Genome wide association studies (GWAS) have identified several genetic variants that are associated with prostate cancer. Most of these variants, like other GWAS association signals, are located in non-coding regions of potential candidate genes, and thus could act at the level of the mRNA transcript.

Methods

We measured the expression and isoform usage of seven prostate cancer candidate genes in benign and malignant prostate by real-time PCR, and correlated these factors with cancer status and genotype at the GWAS risk variants.

Results

We determined that levels of LMTK2 transcripts in prostate adenocarcinomas were only 32% of those in benign tissues (p = 3.2 × 10-7), and that an independent effect of genotype at variant rs6465657 on LMTK2 expression in benign (n = 39) and malignant tissues (n = 21) was also evident (P = 0.002).

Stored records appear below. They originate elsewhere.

Lemma change_track_position_other p q k np t :
  q <> p -> members q (fst (change_track_position p k np t)) = members q t.
Proof.
  intros Hq. unfold change_track_position.
  destruct (select_position p k t) as [|c rest]; [reflexivity|].
  destruct (Z.eqb c np); [reflexivity|].
  assert (Hid : forall (cond : pt_row -> bool) f (l : table),
            (forall r, In r l -> cond r = true -> playlist_id r = p) ->
            (forall r, In r l -> playlist_id r = q) ->
            map (update_row cond f) l = l).
  { intros cond f l Hc Hl. transitivity (map (fun x => x) l); [|apply map_id].
    apply map_ext_in.
    intros r Hr. unfold update_row. destruct (cond r) eqn:E; auto.
    apply Hc in E; auto. specialize (Hl r Hr). congruence. }
  simpl. rewrite members_map by apply update_row_pid.
  destruct (Z.ltb c np); simpl; rewrite members_map by apply update_row_pid;
    rewrite !Hid; auto;
    try (intros r Hr; apply members_pid in Hr; exact Hr);
    try (intros r Hr H; apply andb_prop in H as [H _];
         try apply andb_prop in H as [H _]; now apply Z.eqb_eq);
    intros r Hr; apply in_map_iff in Hr as [r0 [<- Hr0]];
    rewrite update_row_pid; now apply members_pid in Hr0.
Qed.

Lemma change_track_position_absent p k np t :
  ~ In k (map track_id (members p t)) ->
  fst (change_track_position p k np t) = t.
Proof.
  intros Hn. unfold change_track_position. now rewrite select_position_miss.
Qed.

Lemma change_track_position_same p k t r :
  NoDup (map track_id (members p t)) -> In r (members p t) -> track_id r = k ->
  fst (change_track_position p k (position r) t) = t.
Proof.
  intros Hnd Hr Hk. unfold change_track_position.
  rewrite (select_position_single p k t r) by auto.
  now rewrite Z.eqb_refl.
Qed.

Lemma change_track_position_dense p k np t r :
  dense (members p t) -> In r (members p t) -> track_id r = k ->
  position r <> np -> 1 <= np <= Z.of_nat (length (members p t)) ->
  dense (members p (fst (change_track_position p k np t))).
Proof.
  intros [Ht [Hp Hrg]] Hr Hk Hne Hnp.
  rewrite (change_track_position_members p k np t r) by auto.
  rewrite map_map.
  set (c := position r) in *.
  assert (Hrr : 1 <= c <= Z.of_nat (length (members p t)))
    by (apply Hrg, in_map; auto).
  assert (Hshape : forall r', In r' (members p t) ->
            (track_id r' = k -> r' = r) /\ (track_id r' <> k -> position r' <> c) /\
            1 <= position r' <= Z.of_nat (length (members p t))).
  { intros r' Hr'. split; [|split].
    - intros Hk'. apply (NoDup_map_inj_on track_id (members p t)); auto.
      congruence.
    - intros Hk' Hc. apply Hk'. rewrite <- Hk. f_equal.
      apply (same_position_same_row (members p t)); auto.
    - apply Hrg, in_map; auto. }
  assert (Hpos : forall r', In r' (members p t) ->
    position (place p k np (shift_range p c np r')) =
    if Z.eqb (track_id r') k then np
    else if Z.ltb c np then
      (if Z.ltb c (position r') && Z.leb (position r') np
       then position r' - 1 else position r')
    else
      (if Z.leb np (position r') && Z.ltb (position r') c
       then position r' + 1 else position r')).
  { intros r' Hr'. unfold place, shift_range.
    pose proof (members_pid _ _ _ Hr') as Hpid.
    destruct (Z.ltb c np);
      rewrite position_update_row, update_row_pid, update_row_tid, Hpid,
        Z.eqb_refl; simpl;
      destruct (Z.eqb (track_id r') k); auto;
      rewrite position_update_row, Hpid, Z.eqb_refl; reflexivity. }
  apply dense_map; auto.
  - intros r'. unfold place, shift_range.
    destruct (Z.ltb c np); rewrite !update_row_tid; reflexivity.
  - intros r1 r2 H1 H2. rewrite (Hpos r1 H1), (Hpos r2 H2).
    destruct (Hshape r1 H1) as [E1 [N1 B1]], (Hshape r2 H2) as [E2 [N2 B2]].
    destruct (Z.eqb_spec (track_id r1) k), (Z.eqb_spec (track_id r2) k).
    + now rewrite (E1 e), (E2 e0).
    + specialize (N2 n). zcases; lia.
    + specialize (N1 n). zcases; lia.
    + specialize (N1 n). specialize (N2 n0). zcases; lia.
  - intros r' H'. rewrite (Hpos r' H').
    destruct (Hshape r' H') as [_ [N1 B1]].
    destruct (Z.eqb_spec (track_id r') k); [lia|].
    specialize (N1 n). zcases; lia.
Qed.

(** Every call that [op_ok] admits keeps every playlist dense. *)
Lemma apply_op_Inv t o :
  Inv t -> op_ok t o = true -> Inv (apply_op t o).
Proof.
  intros Hinv Hok q. destruct o as [p k | p k | p k np]; simpl in *.
  - destruct (Z.eqb_spec q p) as [->|Hq].
    + apply add_track_dense; auto. intros Hin.
      apply has_key_members in Hin. rewrite Hin in Hok. discriminate.
    + rewrite add_track_other; auto.
  - destruct (Z.eqb_spec q p) as [->|Hq].
    + destruct (in_dec Z.eq_dec k (map track_id (members p t))) as [Hin|Hn].
      * apply in_map_iff in Hin as [r [Hk Hr]].
        eapply remove_track_dense; eauto.
      * now rewrite remove_track_absent.
    + rewrite remove_track_other; auto.
  - destruct (Z.eqb_spec q p) as [->|Hq].
    + destruct (in_dec Z.eq_dec k (map track_id (members p t))) as [Hin|Hn].
      * apply in_map_iff in Hin as [r [Hk Hr]].
        destruct (Z.eqb_spec (position r) np) as [He|Hne].
        -- subst np. rewrite (change_track_position_same p k t r); auto.
           apply Hinv.
        -- apply andb_prop in Hok as [H1 H2].
           apply Z.leb_le in H1. apply Z.leb_le in H2.
           eapply change_track_position_dense; eauto.
      * now rewrite change_track_position_absent.
    + rewrite change_track_position_other; auto.
Qed.

Lemma run_ops_Inv ops t :
  Inv t -> ops_ok t ops = true -> Inv (run_ops ops t).
Proof.
  revert t. induction ops as [|o ops IH]; simpl; auto.
  intros t Hinv Hok. apply andb_prop in Hok as [H1 H2].
  apply IH; auto. now apply apply_op_Inv.
Qed.

End PlaylistInvariant.

(** ** get_tracks after a run of add_track *)

Module PlaylistListing.
Import PlaylistModel ListFacts PlaylistFacts PlaylistInvariant.

Lemma add_all_members p ts t :
  NoDup ts -> (forall k, In k ts -> ~ In k (map track_id (members p t))) ->
  map pair_of (members p (add_all p ts t)) =
  map (fun r => (track_id r, position r + Z.of_nat (length ts))) (members p t)
  ++ stack ts.
Proof.
  revert t. induction ts as [|k ks IH]; intros t Hnd Hfresh; simpl.
  - rewrite app_nil_r. unfold pair_of. apply map_ext. intros r. f_equal. lia.
  - inversion Hnd as [|? ? Hnin Hnd']; subst.
    assert (Hk : ~ In k (map track_id (members p t))) by (apply Hfresh; now left).
    destruct (add_track_members p k t Hk) as [rid Hm].
    change (add_all p (k :: ks) t) with (add_all p ks (fst (add_track p k t))).
    rewrite IH; auto.
    + rewrite Hm, map_app, map_map, <- app_assoc. simpl. f_equal.
      apply map_ext_in. intros r Hr. rewrite update_row_tid, position_update_row.
      rewrite (members_pid _ _ _ Hr), Z.eqb_refl. f_equal. lia.
    + intros k' Hk'. rewrite Hm, map_app, map_map. simpl.
      intros Hin. apply in_app_or in Hin as [Hin|[Heq|[]]].
      * apply (Hfresh k'); [now right|].
        rewrite (map_ext _ track_id) in Hin by apply update_row_tid. exact Hin.
      * subst. contradiction.
Qed.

We also identified that whilst HNF1B(C) and MSMB2 comprised the predominant isoforms in benign tissues (90% and 98% of total HNF1B or MSMB expression), HNF1B(B) and MSMB1 were predominant in malignant tissue (95% and 96% of total HNF1B or MSMB expression; P = 1.7 × 10-7 and 4 × 10-4 respectively), indicating major shifts in isoform usage.

Conclusions

Our results indicate that the amount or nature of mRNA transcripts expressed from the LMTK2, HNF1B and MSMB candidate genes is altered in prostate cancer, and provides further evidence for a role for these genes in this disorder. The alterations in isoform usage we detect highlights the potential importance of alternative mRNA processing and moderation of mRNA stability as potentially important disease mechanisms.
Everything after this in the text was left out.